• _Problem to solve_:
In the records below, find the line that contains "rewrite G1. apply" and the line that contains "pose proof (tatkal_summary_none recs", then retype exactly those two lines and every line between them.
━━━━━━━━━━━━━━━━━━━━
Lemma c_true_raise (err : Z) : c_true (Reference.raise err) = true.
Proof.
  unfold c_true, Reference.raise.
  destruct (Z.eqb_spec (Z.lor err 1) 0) as [E | _]; [ | reflexivity].
  apply Z.lor_eq_0_iff in E. destruct E as [_ E]. discriminate E.
Qed.

(** Unfolds the range predicates down to linear constraints on literals. *)
Ltac u64_open :=
  unfold time_wf, is_u64 in *; rewrite ?U64_max_eq in *.

(** Equality of times is equality of tick counts. *)
Lemma time_eq (a b : OSSL_TIME) : t a = t b -> a = b.
Proof. destruct a, b; simpl; intros ->; reflexivity. Qed.

Lemma ticks2time_wf (n : Z) : is_u64 n -> time_wf (ossl_ticks2time n).
Proof. intros H; exact H. Qed.

Lemma time_zero_wf : time_wf ossl_time_zero.
Proof. unfold time_wf; cbn [ossl_time_zero ossl_ticks2time t]; u64_open; lia. Qed.

Lemma time_infinite_wf : time_wf ossl_time_infinite.
Proof.
  unfold time_wf; cbn [ossl_time_infinite ossl_ticks2time t].
  rewrite U64_lnot_0; u64_open; lia.
Qed.

(** *** The reference implementation meets the contract *)

Lemma ref_add_exact (a b err : Z) :
  is_u64 a -> is_u64 b -> a + b <= U64.max ->
  Reference.add a b err = (a + b, err).
Proof.
  intros Ha Hb Hs. unfold Reference.add.
  rewrite U64_wrap_small by (u64_open; lia).
  destruct (Z.gtb_spec b (U64.max - a)); [lia | reflexivity].
Qed.

Lemma ref_add_overflow (a b err : Z) :
  is_u64 a -> is_u64 b -> U64.max < a + b ->
  c_true (snd (Reference.add a b err)) = true.
Proof.
  intros _ _ Hs. unfold Reference.add; cbn [snd].
  destruct (Z.gtb_spec b (U64.max - a)); [apply c_true_raise | lia].
Qed.

Lemma ref_sub_exact (a b err : Z) :
  is_u64 a -> is_u64 b -> b <= a ->
  Reference.sub a b err = (a - b, err).
Proof.
  intros Ha Hb Hs. unfold Reference.sub.
  rewrite U64_wrap_small by (u64_open; lia).
  destruct (Z.gtb_spec b a); [lia | reflexivity].
Qed.

Lemma ref_sub_underflow (a b err : Z) :
  is_u64 a -> is_u64 b -> a < b ->
  c_true (snd (Reference.sub a b err)) = true.
Proof.
  intros _ _ Hs. unfold Reference.sub; cbn [snd].
  destruct (Z.gtb_spec b a); [apply c_true_raise | lia].
Qed.

Lemma ref_mul_exact (a b err : Z) :
  is_u64 a -> is_u64 b -> a * b <= U64.max ->
  Reference.mul a b err = (a * b, err).
Proof.
  intros Ha Hb Hp. unfold Reference.mul.
  rewrite U64_wrap_small by (u64_open; nia).
  destruct (Z.eqb_spec b 0) as [-> | Hnz]; [reflexivity | ].
  rewrite Z.div_mul by exact Hnz.
  rewrite Z.eqb_refl. reflexivity.
Qed.

Lemma ref_mul_overflow (a b err : Z) :
  is_u64 a -> is_u64 b -> U64.max < a * b ->
  c_true (snd (Reference.mul a b err)) = true.
Proof.
  intros Ha Hb Hp. unfold Reference.mul; cbn [snd].
  assert (Hb0 : 0 < b) by (u64_open; nia).
  assert (Hr : U64.wrap (a * b) < b * a).
  { unfold U64.wrap.
    pose proof (Z.mod_pos_bound (a * b) U64.modulus eq_refl) as Hm.
    change U64.modulus with 18446744073709551616 in *.
    u64_open. lia. }
  apply Z.div_lt_upper_bound in Hr; [ | exact Hb0].
  destruct (Z.eqb_spec b 0) as [E | _]; [lia | ].
  destruct (Z.eqb_spec a (U64.wrap (a * b) / b)) as [E | _]; [lia | ].
  apply c_true_raise.
Qed.

Lemma ref_div_exact (a b err : Z) :
  is_u64 a -> is_u64 b -> b <> 0 ->
  Reference.div a b err = (a / b, err).
Proof.
  intros _ _ Hnz. unfold Reference.div.
  destruct (Z.eqb_spec b 0); [contradiction | reflexivity].
Qed.

Lemma ref_div_by_zero (a err : Z) :
  is_u64 a ->
  c_true (snd (Reference.div a 0 err)) = true.
Proof.
  intros _. unfold Reference.div. cbn [Z.eqb negb snd].
  apply c_true_raise.
Qed.

Definition reference_safe_math : SafeMathUnsigned := {|
  safe_add_time := Reference.add;
  safe_sub_time := Reference.sub;
  safe_mul_time := Reference.mul;
  safe_div_time := Reference.div;
  safe_add_exact := ref_add_exact;
  safe_add_overflow := ref_add_overflow;
  safe_sub_exact := ref_sub_exact;
  safe_sub_underflow := ref_sub_underflow;
  safe_mul_exact := ref_mul_exact;
  safe_mul_overflow := ref_mul_overflow;
  safe_div_exact := ref_div_exact;
  safe_div_by_zero := ref_div_by_zero
|}.

(** ** The saturating operations, case by case *)

Section ArithmeticFacts.

Context {SM : SafeMathUnsigned}.

(** Runs one of the four operations down to the call of its primitive. *)
Ltac run_op :=
  unfold ossl_time_add, ossl_time_subtract, ossl_time_multiply,
         ossl_time_divide.

(** The primitive set the flag: the result is the sentinel. *)
Ltac flagged H :=
  run_op;
  match goal with
  | |- context [let '(_, _) := ?call in _] =>
      pose proof H as Hflag; destruct call as [rt e]; cbn [snd] in Hflag;
      rewrite Hflag; reflexivity
  end.

Lemma add_exact (a b : OSSL_TIME) :
  time_wf a -> time_wf b -> t a + t b <= U64.max ->
  ossl_time_add a b = ossl_ticks2time (t a + t b).
Proof.
  intros Ha Hb Hs. run_op.
  rewrite (safe_add_exact _ _ 0 Ha Hb Hs). reflexivity.
Qed.

Lemma add_overflow (a b : OSSL_TIME) :
  time_wf a -> time_wf b -> U64.max < t a + t b ->
  ossl_time_add a b = ossl_time_infinite.
Proof.
  intros Ha Hb Hs. flagged (safe_add_overflow _ _ 0 Ha Hb Hs).
Qed.

Lemma subtract_exact (a b : OSSL_TIME) :
  time_wf a -> time_wf b -> t b <= t a ->
  ossl_time_subtract a b = ossl_ticks2time (t a - t b).
Proof.
  intros Ha Hb Hs. run_op.
  rewrite (safe_sub_exact _ _ 0 Ha Hb Hs). reflexivity.
Qed.

Lemma subtract_underflow (a b : OSSL_TIME) :
  time_wf a -> time_wf b -> t a < t b ->
  ossl_time_subtract a b = ossl_time_zero.
Proof.
  intros Ha Hb Hs. flagged (safe_sub_underflow _ _ 0 Ha Hb Hs).
Qed.

Lemma multiply_exact (a : OSSL_TIME) (b : Z) :
  time_wf a -> is_u64 b -> t a * b <= U64.max ->
  ossl_time_multiply a b = ossl_ticks2time (t a * b).
Proof.
  intros Ha Hb Hp. run_op.
  rewrite (safe_mul_exact _ _ 0 Ha Hb Hp). reflexivity.
Qed.

Lemma multiply_overflow (a : OSSL_TIME) (b : Z) :
  time_wf a -> is_u64 b -> U64.max < t a * b ->
  ossl_time_multiply a b = ossl_time_infinite.
Proof.
  intros Ha Hb Hp. flagged (safe_mul_overflow _ _ 0 Ha Hb Hp).
Qed.

Lemma divide_exact (a : OSSL_TIME) (b : Z) :
  time_wf a -> is_u64 b -> b <> 0 ->
  ossl_time_divide a b = ossl_ticks2time (t a / b).
Proof.
  intros Ha Hb Hnz. run_op.
  rewrite (safe_div_exact _ _ 0 Ha Hb Hnz). reflexivity.
Qed.

Lemma divide_by_zero (a : OSSL_TIME) :
  time_wf a ->
  ossl_time_divide a 0 = ossl_time_zero.
Proof.
  intros Ha. flagged (safe_div_by_zero _ 0 Ha).
Qed.

End ArithmeticFacts.

(** ** Addition and subtraction *)

(** C1.  For well-formed times [a] and [b], [ossl_time_add a b] carries the
    exact sum of the two tick counts whenever that sum fits in 64 bits, and is
    [ossl_time_infinite], whose tick count is [2^64-1], whenever it does not.
    In particular zero is a left identity, and adding one tick to the
    infinite time leaves it infinite. *)
Theorem ossl_time_add_saturates {SM : SafeMathUnsigned} (a b : OSSL_TIME) :
  time_wf a -> time_wf b ->
  (t a + t b <= 2 ^ 64 - 1 ->
     ossl_time_add a b = ossl_ticks2time (t a + t b)) /\
  (2 ^ 64 - 1 < t a + t b ->
     ossl_time_add a b = ossl_time_infinite) /\
  ossl_time2ticks ossl_time_infinite = 2 ^ 64 - 1 /\
  ossl_time_add ossl_time_zero a = a /\
  ossl_time_add ossl_time_infinite (ossl_ticks2time 1) = ossl_time_infinite.
Proof.
  intros Ha Hb. repeat split.
  - intros Hs. now apply add_exact.
  - intros Hs. now apply add_overflow.
  - rewrite add_exact; auto using time_zero_wf.
    + apply time_eq. reflexivity.
    + cbn [ossl_time_zero ossl_ticks2time t]. u64_open. lia.
  - apply add_overflow; auto using time_infinite_wf.
    + apply ticks2time_wf. u64_open. lia.
    + cbn [ossl_time_infinite ossl_ticks2time t].
      rewrite U64_lnot_0, U64_max_eq. lia.
Qed.

Lemma ossl_time_add_saturates_witness :
  let SM := reference_safe_math in
  let a := ossl_ticks2time 18446744073709551615 in
  let b := ossl_ticks2time 1 in
  time_wf a /\ time_wf b /\
  ((t a + t b <= 2 ^ 64 - 1 ->
      ossl_time_add a b = ossl_ticks2time (t a + t b)) /\
   (2 ^ 64 - 1 < t a + t b ->
      ossl_time_add a b = ossl_time_infinite) /\
   ossl_time2ticks ossl_time_infinite = 2 ^ 64 - 1 /\
   ossl_time_add ossl_time_zero a = a /\
   ossl_time_add ossl_time_infinite (ossl_ticks2time 1) = ossl_time_infinite).
Proof.
  intros SM a b.
  assert (Ha : time_wf a) by (subst a; apply ticks2time_wf; u64_open; lia).
  assert (Hb : time_wf b) by (subst b; apply ticks2time_wf; u64_open; lia).
  exact (conj Ha (conj Hb (ossl_time_add_saturates a b Ha Hb))).
Defined.

(** C2.  For well-formed times [a] and [b], [ossl_time_subtract a b] carries
    [t a - t b] whenever [t b <= t a], and is [ossl_time_zero] whenever
    [t b] exceeds [t a].  The result never lies above [a]: underflow
    saturates down, never up.  In particular 5 ticks minus 10 ticks is
    zero. *)
Theorem ossl_time_subtract_saturates {SM : SafeMathUnsigned}
    (a b : OSSL_TIME) :
  time_wf a -> time_wf b ->
  (t b <= t a -> ossl_time_subtract a b = ossl_ticks2time (t a - t b)) /\
  (t a < t b -> ossl_time_subtract a b = ossl_time_zero) /\
  ossl_time2ticks ossl_time_zero = 0 /\
  0 <= t (ossl_time_subtract a b) <= t a /\
  ossl_time_subtract (ossl_ticks2time 5) (ossl_ticks2time 10) = ossl_time_zero.
Proof.
  intros Ha Hb. split; [ | split; [ | split; [ | split]]].
  - intros Hs. now apply subtract_exact.
  - intros Hs. now apply subtract_underflow.
  - reflexivity.
  - destruct (Z_le_gt_dec (t b) (t a)) as [Hle | Hgt].
    + rewrite subtract_exact by assumption.
      cbn [ossl_ticks2time t]. u64_open. lia.
    + rewrite subtract_underflow by (assumption || lia).
      cbn [ossl_time_zero ossl_ticks2time t]. u64_open. lia.
  - apply subtract_underflow.
    + apply ticks2time_wf. u64_open. lia.
    + apply ticks2time_wf. u64_open. lia.
    + cbn [ossl_ticks2time t]. lia.
Qed.

Lemma ossl_time_subtract_saturates_witness :
  let SM := reference_safe_math in
  let a := ossl_ticks2time 5 in
  let b := ossl_ticks2time 10 in
  time_wf a /\ time_wf b /\
  ((t b <= t a -> ossl_time_subtract a b = ossl_ticks2time (t a - t b)) /\
   (t a < t b -> ossl_time_subtract a b = ossl_time_zero) /\
   ossl_time2ticks ossl_time_zero = 0 /\
   0 <= t (ossl_time_subtract a b) <= t a /\
   ossl_time_subtract (ossl_ticks2time 5) (ossl_ticks2time 10)
   = ossl_time_zero).
Proof.
  intros SM a b.
  assert (Ha : time_wf a) by (subst a; apply ticks2time_wf; u64_open; lia).
  assert (Hb : time_wf b) by (subst b; apply ticks2time_wf; u64_open; lia).
  exact (conj Ha (conj Hb (ossl_time_subtract_saturates a b Ha Hb))).
Defined.

(** C10.  Below the saturation boundary addition and subtraction cancel: for
    well-formed [a] and [b] whose tick counts sum to at most [2^64-1],
    subtracting [b] from [ossl_time_add a b] gives back [a]. *)
Theorem ossl_time_add_subtract_cancel {SM : SafeMathUnsigned}
    (a b : OSSL_TIME) :
  time_wf a -> time_wf b -> t a + t b <= 2 ^ 64 - 1 ->
  ossl_time_subtract (ossl_time_add a b) b = a.
Proof.
  intros Ha Hb Hs.
  rewrite add_exact by assumption.
  rewrite subtract_exact.
  - apply time_eq. cbn [ossl_ticks2time t]. lia.
  - apply ticks2time_wf. u64_open. lia.
  - assumption.
  - cbn [ossl_ticks2time t]. u64_open. lia.
Qed.
(** C6, as the script has it.  On a sheet with at least one data row
    whose normalized header has pairwise distinct labels, [remarks] among
    them and [priority] not, the run comes through to the raw table: the
    missing column is reported on the page by a message, nothing is raised
    and no failure is reported, every record is classified with
    [is_tatkal] false, the overall counts are shown and the Tatkal summary
    and chart find no record. *)
Theorem missing_priority_degrades (fetched : DataFrame) :
  rows fetched <> [] ->
  NoDup (normalize_columns (columns fetched)) ->
  In "remarks" (normalize_columns (columns fetched)) ->
  ~ In "priority" (normalize_columns (columns fetched)) ->
  exists s p q,
    process fetched []
    = (Return s,
       [DataLoaded; PriorityNotFound; OverallHeader;
        Metric TotalTasks (total_tasks (overall s)) NoDelta;
        Metric CompletedTasks (completed_tasks (overall s)) (Percent false p);
        Metric PendingTasks (pending_tasks (overall s)) (Percent true q);
        Rule; TatkalHeader; NoTatkalInfo; Rule])
    /\ main fetched
       = [DataLoaded; PriorityNotFound; OverallHeader;
          Metric TotalTasks (total_tasks (overall s)) NoDelta;
          Metric CompletedTasks (completed_tasks (overall s)) (Percent false p);
          Metric PendingTasks (pending_tasks (overall s)) (Percent true q);
          Rule; TatkalHeader; NoTatkalInfo; Rule;
          VisualizationsHeader; StatusSubheader;
          StatusPie (len (completed_rows (records (dataset s))))
                    (len (pending_rows (records (dataset s))));
          TatkalSubheader; NoTatkalToVisualize; Rule; RawDataHeader;
          RawData (labels (dataset s)) (map cells (records (dataset s)))]
    /\ List.length (records (dataset s)) = List.length (rows fetched)
    /\ (forall r, In r (records (dataset s)) -> is_tatkal r = false)
    /\ total_tasks (overall s) = len (rows fetched)
    /\ (completed_tasks (overall s) + pending_tasks (overall s)
        = total_tasks (overall s))%Z
    /\ tatkal s = mkTatkal [] 0 None.
Proof.
  intros Hrows Hd Hrem Hno.
  set (L := normalize_columns (columns fetched)) in *.
  destruct (NoDup_position "remarks" L Hd Hrem) as (jr & Hj).
  set (recs := map (classify_row L jr None) (rows fetched)).
  set (ds := mkDataset (assigned_labels L) recs).
  assert (Hc : classify fetched [DataLoaded]
               = (Return ds, [DataLoaded; PriorityNotFound])).
  { rewrite classify_outcome. fold L. rewrite Hj.
    assert (Hh : has_column (mkFrame L (rows fetched)) "priority" = false).
    { destruct (has_column _ "priority") eqn:E; [|reflexivity].
      apply has_column_In in E. contradiction. }
    now rewrite Hh. }
  assert (Hlen : List.length recs = List.length (rows fetched))
    by apply length_map.
  assert (Hne : recs <> []) by (subst recs; now rewrite map_nonempty).
  assert (Hflag : forall r, In r recs -> is_tatkal r = false).
  { intros r Hr. apply in_map_iff in Hr as (row & <- & _). reflexivity. }
  destruct (one_column_assigned L recs) as (G1 & G2). fold ds in G1, G2.
  assert (G1' : one_column ds "status" = true).
  { rewrite G1. apply Nat.leb_le, NoDup_positions, Hd. }
  assert (G2' : one_column ds "is_tatkal" = true).
  { rewrite G2. apply Nat.leb_le, NoDup_positions, Hd. }
  destruct (overall_summary_ok recs [DataLoaded; PriorityNotFound] Hne)
    as (p & q & Ho).
  pose proof (tatkal_summary_none recs
                ([DataLoaded; PriorityNotFound]
                   ++ [OverallHeader;
                       Metric TotalTasks (len recs) NoDelta;
                       Metric CompletedTasks (len (completed_rows recs))
                              (Percent false p);
                       Metric PendingTasks (len recs - len (completed_rows recs))
                              (Percent true q);
                       Rule])%list
                (filter_none _ _ Hflag)) as Ht.
  set (s := mkSummary ds
              (mkOverall (len recs) (len (completed_rows recs))
                         (len recs - len (completed_rows recs)))
              (mkTatkal [] 0 None)).
  assert (Hp : process fetched []
               = (Return s,
                  [DataLoaded; PriorityNotFound; OverallHeader;
                   Metric TotalTasks (len recs) NoDelta;
                   Metric CompletedTasks (len (completed_rows recs))
                          (Percent false p);
                   Metric PendingTasks (len recs - len (completed_rows recs))
                          (Percent true q);
                   Rule; TatkalHeader; NoTatkalInfo; Rule])).
  { unfold process, bind at 1 2 3 4, draw at 1, overall_section,
      tatkal_section. cbn [app].
    rewrite Hc, G1', G2'. cbn [records ds]. rewrite Ho, Ht. reflexivity. }
  exists s, p, q. split; [exact Hp|].
  cbn [overall dataset tatkal records labels s ds
       total_tasks completed_tasks pending_tasks].
  split.
  - rewrite main_page. unfold try_block, bind. rewrite Hp.
    rewrite display_distinct by (now apply assigned_labels_distinct).
    reflexivity.
  - repeat split; auto.
    + unfold len. now rewrite Hlen.
    + lia.
Qed.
━━━━━━━━━━━━━━━━━━━━
• _Task answer_:
  { rewrite G1. apply Nat.leb_le, NoDup_positions, Hd. }
  assert (G2' : one_column ds "is_tatkal" = true).
  { rewrite G2. apply Nat.leb_le, NoDup_positions, Hd. }
  destruct (overall_summary_ok recs [DataLoaded; PriorityNotFound] Hne)
    as (p & q & Ho).
  pose proof (tatkal_summary_none recs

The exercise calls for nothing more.